## Task brief
Copy exactly the lines of the material below that run from the one containing "Proof. apply state_after_snoc. Qed." through the one containing "unfold without. simpl.". Copy no other lines.

## Stored data
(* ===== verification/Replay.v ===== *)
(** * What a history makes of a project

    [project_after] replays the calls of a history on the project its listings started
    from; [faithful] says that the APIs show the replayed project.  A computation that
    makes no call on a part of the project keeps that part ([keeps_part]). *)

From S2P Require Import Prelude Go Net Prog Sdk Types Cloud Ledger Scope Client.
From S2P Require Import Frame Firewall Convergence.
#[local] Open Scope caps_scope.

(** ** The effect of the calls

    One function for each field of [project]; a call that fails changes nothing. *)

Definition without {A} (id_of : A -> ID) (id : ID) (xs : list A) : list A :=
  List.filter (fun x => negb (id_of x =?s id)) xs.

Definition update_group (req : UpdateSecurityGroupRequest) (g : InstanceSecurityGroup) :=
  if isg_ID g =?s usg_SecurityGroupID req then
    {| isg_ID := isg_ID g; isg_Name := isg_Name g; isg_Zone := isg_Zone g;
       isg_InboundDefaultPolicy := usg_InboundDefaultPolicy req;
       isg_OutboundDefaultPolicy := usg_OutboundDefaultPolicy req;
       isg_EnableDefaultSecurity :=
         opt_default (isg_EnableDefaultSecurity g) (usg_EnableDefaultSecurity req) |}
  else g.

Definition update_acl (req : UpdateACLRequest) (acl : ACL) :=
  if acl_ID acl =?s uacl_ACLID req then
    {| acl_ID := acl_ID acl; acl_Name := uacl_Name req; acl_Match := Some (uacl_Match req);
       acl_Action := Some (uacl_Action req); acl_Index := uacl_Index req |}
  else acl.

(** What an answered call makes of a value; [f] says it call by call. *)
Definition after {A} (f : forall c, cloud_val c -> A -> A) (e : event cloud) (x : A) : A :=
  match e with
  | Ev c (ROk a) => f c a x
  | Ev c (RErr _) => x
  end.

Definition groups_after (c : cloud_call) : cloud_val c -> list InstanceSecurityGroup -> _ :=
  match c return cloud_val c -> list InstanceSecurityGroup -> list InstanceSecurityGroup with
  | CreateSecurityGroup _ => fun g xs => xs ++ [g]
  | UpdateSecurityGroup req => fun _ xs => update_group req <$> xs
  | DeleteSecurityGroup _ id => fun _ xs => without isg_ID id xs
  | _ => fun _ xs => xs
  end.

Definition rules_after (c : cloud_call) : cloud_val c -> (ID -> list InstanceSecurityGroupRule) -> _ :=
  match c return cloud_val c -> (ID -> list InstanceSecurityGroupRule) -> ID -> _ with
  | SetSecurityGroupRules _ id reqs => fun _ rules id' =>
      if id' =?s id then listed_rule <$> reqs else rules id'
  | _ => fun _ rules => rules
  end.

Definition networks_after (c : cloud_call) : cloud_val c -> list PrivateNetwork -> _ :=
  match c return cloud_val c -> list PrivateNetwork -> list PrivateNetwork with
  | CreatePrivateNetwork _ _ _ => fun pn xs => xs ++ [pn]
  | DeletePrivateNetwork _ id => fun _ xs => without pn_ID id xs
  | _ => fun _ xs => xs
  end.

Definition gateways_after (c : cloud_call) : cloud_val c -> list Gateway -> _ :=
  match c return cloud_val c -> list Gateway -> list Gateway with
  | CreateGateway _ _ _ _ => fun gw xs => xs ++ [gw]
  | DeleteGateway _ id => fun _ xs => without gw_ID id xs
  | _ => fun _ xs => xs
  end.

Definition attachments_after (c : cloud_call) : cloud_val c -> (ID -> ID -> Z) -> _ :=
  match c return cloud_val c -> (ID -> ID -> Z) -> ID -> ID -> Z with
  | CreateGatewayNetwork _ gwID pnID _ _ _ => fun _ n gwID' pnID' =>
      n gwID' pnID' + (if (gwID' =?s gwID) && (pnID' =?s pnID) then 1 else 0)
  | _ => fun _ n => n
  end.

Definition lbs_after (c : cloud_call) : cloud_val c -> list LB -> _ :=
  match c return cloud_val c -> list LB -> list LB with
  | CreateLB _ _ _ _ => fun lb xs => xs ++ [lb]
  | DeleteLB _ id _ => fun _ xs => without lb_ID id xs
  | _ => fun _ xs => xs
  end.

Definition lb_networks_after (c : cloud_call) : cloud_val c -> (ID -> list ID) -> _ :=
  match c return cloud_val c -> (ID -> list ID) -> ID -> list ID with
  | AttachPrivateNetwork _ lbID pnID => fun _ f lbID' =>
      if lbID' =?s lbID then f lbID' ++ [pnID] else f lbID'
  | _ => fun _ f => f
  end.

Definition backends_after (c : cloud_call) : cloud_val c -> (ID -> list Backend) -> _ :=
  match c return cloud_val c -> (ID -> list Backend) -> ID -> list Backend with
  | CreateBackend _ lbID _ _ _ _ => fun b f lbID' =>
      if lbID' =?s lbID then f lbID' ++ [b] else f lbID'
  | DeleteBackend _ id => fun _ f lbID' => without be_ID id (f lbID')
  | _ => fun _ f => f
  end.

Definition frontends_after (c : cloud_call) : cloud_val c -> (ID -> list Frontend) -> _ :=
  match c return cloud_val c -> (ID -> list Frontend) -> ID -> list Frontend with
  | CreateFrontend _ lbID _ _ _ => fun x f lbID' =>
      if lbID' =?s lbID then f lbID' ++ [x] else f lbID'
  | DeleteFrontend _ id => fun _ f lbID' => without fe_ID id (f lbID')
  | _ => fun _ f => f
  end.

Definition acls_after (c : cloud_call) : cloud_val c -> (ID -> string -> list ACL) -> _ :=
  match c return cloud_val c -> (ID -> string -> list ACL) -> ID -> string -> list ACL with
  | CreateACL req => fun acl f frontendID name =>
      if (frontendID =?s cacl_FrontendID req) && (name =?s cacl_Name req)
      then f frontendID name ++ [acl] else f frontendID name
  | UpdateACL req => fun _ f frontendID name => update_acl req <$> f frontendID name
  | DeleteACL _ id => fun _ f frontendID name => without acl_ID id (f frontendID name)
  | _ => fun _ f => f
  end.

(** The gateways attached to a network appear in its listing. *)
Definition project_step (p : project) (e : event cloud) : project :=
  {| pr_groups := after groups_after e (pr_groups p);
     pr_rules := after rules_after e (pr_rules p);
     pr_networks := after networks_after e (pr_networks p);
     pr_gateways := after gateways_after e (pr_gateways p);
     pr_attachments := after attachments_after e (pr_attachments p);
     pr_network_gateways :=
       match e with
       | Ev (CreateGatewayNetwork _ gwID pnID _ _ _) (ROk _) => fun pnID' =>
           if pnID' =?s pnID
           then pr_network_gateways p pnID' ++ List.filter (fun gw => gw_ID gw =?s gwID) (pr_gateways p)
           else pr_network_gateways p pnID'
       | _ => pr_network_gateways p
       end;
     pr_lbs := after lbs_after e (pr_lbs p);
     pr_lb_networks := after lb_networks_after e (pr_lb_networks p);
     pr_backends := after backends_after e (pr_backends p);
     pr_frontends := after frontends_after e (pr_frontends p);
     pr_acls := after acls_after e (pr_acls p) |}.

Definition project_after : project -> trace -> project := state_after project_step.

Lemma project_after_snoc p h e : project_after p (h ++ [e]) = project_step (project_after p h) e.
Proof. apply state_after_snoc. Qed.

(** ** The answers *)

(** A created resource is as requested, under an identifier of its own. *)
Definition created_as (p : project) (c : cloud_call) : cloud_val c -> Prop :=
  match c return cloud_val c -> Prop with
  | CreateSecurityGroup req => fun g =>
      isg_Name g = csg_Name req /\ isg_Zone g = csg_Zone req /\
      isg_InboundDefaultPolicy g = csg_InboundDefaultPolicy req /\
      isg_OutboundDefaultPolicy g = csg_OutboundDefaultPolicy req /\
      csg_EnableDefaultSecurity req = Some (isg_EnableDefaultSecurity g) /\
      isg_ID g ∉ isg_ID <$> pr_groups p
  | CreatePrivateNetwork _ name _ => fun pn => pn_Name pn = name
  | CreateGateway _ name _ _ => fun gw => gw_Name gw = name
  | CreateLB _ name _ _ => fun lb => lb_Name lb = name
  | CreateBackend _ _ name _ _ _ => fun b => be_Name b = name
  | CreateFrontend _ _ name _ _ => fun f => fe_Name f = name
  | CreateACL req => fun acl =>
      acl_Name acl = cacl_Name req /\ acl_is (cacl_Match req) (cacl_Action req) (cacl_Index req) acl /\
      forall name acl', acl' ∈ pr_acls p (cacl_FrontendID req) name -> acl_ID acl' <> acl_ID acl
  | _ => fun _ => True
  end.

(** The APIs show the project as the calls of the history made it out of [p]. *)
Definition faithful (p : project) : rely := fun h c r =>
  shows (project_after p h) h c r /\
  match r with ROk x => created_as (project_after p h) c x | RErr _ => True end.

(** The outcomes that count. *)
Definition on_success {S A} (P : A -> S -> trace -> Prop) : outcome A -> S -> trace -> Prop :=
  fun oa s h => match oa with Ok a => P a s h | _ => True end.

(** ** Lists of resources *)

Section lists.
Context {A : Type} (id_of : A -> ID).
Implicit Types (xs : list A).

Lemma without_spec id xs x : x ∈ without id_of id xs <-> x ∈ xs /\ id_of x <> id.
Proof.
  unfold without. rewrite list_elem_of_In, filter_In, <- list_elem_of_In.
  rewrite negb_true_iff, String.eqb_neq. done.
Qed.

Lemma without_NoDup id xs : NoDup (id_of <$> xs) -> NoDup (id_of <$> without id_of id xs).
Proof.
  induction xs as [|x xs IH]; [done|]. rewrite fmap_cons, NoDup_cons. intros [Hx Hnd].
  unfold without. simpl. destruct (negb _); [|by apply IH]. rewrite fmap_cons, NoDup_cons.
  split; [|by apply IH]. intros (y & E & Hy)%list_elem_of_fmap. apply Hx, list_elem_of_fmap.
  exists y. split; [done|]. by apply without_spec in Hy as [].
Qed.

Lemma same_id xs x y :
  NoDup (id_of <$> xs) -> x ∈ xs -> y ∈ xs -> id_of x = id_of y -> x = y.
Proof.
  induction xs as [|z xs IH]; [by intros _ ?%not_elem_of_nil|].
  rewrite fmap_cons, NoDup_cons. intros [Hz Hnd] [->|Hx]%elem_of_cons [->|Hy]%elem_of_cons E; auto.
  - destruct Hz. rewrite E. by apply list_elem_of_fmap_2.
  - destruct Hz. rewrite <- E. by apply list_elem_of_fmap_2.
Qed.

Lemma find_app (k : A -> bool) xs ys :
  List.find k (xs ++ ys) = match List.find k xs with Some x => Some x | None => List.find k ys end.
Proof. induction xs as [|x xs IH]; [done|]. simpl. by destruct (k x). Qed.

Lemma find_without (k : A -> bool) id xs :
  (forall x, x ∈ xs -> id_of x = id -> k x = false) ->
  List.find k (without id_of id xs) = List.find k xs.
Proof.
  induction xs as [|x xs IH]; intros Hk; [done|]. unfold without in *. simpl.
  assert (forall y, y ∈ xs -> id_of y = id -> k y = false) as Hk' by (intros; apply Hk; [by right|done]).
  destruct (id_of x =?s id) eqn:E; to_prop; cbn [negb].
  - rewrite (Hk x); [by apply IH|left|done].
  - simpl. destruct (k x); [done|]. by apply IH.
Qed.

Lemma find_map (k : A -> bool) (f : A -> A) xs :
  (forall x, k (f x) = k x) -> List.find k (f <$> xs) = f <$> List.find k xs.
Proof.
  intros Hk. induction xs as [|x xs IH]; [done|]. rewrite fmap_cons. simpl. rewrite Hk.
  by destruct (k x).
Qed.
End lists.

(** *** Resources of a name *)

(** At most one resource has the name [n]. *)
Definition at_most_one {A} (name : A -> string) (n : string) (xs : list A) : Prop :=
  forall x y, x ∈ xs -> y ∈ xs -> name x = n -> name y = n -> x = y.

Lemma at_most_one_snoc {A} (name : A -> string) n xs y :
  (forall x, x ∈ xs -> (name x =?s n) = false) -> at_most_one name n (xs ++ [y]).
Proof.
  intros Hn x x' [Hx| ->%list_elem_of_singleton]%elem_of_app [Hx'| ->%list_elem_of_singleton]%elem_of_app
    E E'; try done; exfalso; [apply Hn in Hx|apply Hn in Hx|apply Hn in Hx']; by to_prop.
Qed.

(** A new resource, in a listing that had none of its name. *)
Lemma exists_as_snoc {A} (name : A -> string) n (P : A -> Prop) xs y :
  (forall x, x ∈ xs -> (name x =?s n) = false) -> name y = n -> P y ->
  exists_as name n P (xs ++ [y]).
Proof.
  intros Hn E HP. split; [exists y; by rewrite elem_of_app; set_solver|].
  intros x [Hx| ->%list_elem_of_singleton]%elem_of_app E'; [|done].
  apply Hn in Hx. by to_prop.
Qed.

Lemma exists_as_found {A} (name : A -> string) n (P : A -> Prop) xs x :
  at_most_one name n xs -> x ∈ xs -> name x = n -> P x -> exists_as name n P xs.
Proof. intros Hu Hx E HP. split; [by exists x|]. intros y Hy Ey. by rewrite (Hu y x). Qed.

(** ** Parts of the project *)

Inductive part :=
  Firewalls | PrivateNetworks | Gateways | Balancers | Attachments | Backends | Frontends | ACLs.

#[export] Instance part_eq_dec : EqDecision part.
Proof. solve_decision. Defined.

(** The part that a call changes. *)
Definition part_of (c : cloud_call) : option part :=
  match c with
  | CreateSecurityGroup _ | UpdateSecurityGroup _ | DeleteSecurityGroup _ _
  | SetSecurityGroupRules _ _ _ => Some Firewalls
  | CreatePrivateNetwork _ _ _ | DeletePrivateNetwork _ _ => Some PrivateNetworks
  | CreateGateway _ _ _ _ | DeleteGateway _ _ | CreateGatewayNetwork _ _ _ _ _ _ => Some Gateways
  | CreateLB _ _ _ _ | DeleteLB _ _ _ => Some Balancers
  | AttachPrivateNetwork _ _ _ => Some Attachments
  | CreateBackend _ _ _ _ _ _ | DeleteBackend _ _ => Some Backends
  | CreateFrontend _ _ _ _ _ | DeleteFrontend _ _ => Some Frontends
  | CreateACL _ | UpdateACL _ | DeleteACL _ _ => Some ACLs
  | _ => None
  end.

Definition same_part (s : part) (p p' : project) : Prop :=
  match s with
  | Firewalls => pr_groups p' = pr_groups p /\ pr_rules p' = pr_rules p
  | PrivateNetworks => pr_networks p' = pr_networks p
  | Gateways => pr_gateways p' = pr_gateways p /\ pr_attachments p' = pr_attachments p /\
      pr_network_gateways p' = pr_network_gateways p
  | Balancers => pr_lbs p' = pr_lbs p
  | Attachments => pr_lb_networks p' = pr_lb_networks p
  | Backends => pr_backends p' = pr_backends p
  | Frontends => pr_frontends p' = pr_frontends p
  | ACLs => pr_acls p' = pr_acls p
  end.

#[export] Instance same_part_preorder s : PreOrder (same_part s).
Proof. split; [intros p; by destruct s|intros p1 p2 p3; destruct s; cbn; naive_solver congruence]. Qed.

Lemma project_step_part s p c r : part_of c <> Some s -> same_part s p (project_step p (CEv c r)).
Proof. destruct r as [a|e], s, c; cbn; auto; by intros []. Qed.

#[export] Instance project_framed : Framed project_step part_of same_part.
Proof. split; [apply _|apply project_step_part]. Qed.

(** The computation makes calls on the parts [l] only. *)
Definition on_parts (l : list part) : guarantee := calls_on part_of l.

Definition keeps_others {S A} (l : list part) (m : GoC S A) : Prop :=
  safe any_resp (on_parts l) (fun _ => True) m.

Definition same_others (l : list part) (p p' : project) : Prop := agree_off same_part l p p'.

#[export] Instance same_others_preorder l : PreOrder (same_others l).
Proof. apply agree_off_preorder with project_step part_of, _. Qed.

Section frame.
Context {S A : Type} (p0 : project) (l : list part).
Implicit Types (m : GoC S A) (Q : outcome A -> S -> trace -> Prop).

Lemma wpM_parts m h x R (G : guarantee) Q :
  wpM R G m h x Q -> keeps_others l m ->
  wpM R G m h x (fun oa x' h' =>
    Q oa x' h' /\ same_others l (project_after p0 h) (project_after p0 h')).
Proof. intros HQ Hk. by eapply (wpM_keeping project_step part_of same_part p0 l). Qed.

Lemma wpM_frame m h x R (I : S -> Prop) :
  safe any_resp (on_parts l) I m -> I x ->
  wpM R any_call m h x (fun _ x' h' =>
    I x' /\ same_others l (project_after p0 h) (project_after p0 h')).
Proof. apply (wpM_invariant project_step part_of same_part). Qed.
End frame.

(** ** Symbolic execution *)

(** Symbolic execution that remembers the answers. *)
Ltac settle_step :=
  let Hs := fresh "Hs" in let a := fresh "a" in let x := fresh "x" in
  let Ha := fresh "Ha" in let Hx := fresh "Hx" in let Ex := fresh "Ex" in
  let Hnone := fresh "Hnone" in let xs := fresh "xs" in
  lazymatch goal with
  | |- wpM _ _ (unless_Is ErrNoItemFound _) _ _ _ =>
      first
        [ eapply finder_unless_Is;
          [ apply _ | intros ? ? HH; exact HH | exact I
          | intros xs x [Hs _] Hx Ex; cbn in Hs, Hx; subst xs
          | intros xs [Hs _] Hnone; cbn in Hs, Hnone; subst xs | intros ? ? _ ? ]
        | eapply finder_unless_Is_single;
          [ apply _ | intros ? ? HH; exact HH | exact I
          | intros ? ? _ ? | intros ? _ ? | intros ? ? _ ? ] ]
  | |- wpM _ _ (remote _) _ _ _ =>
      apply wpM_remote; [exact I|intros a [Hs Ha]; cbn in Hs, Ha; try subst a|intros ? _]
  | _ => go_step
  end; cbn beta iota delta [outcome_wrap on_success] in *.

## Answer area
Proof. apply state_after_snoc. Qed.

(** ** The answers *)

(** A created resource is as requested, under an identifier of its own. *)
Definition created_as (p : project) (c : cloud_call) : cloud_val c -> Prop :=
  match c return cloud_val c -> Prop with
  | CreateSecurityGroup req => fun g =>
      isg_Name g = csg_Name req /\ isg_Zone g = csg_Zone req /\
      isg_InboundDefaultPolicy g = csg_InboundDefaultPolicy req /\
      isg_OutboundDefaultPolicy g = csg_OutboundDefaultPolicy req /\
      csg_EnableDefaultSecurity req = Some (isg_EnableDefaultSecurity g) /\
      isg_ID g ∉ isg_ID <$> pr_groups p
  | CreatePrivateNetwork _ name _ => fun pn => pn_Name pn = name
  | CreateGateway _ name _ _ => fun gw => gw_Name gw = name
  | CreateLB _ name _ _ => fun lb => lb_Name lb = name
  | CreateBackend _ _ name _ _ _ => fun b => be_Name b = name
  | CreateFrontend _ _ name _ _ => fun f => fe_Name f = name
  | CreateACL req => fun acl =>
      acl_Name acl = cacl_Name req /\ acl_is (cacl_Match req) (cacl_Action req) (cacl_Index req) acl /\
      forall name acl', acl' ∈ pr_acls p (cacl_FrontendID req) name -> acl_ID acl' <> acl_ID acl
  | _ => fun _ => True
  end.

(** The APIs show the project as the calls of the history made it out of [p]. *)
Definition faithful (p : project) : rely := fun h c r =>
  shows (project_after p h) h c r /\
  match r with ROk x => created_as (project_after p h) c x | RErr _ => True end.

(** The outcomes that count. *)
Definition on_success {S A} (P : A -> S -> trace -> Prop) : outcome A -> S -> trace -> Prop :=
  fun oa s h => match oa with Ok a => P a s h | _ => True end.

(** ** Lists of resources *)

Section lists.
Context {A : Type} (id_of : A -> ID).
Implicit Types (xs : list A).

Lemma without_spec id xs x : x ∈ without id_of id xs <-> x ∈ xs /\ id_of x <> id.
Proof.
  unfold without. rewrite list_elem_of_In, filter_In, <- list_elem_of_In.
  rewrite negb_true_iff, String.eqb_neq. done.
Qed.

Lemma without_NoDup id xs : NoDup (id_of <$> xs) -> NoDup (id_of <$> without id_of id xs).
Proof.
  induction xs as [|x xs IH]; [done|]. rewrite fmap_cons, NoDup_cons. intros [Hx Hnd].
  unfold without. simpl. destruct (negb _); [|by apply IH]. rewrite fmap_cons, NoDup_cons.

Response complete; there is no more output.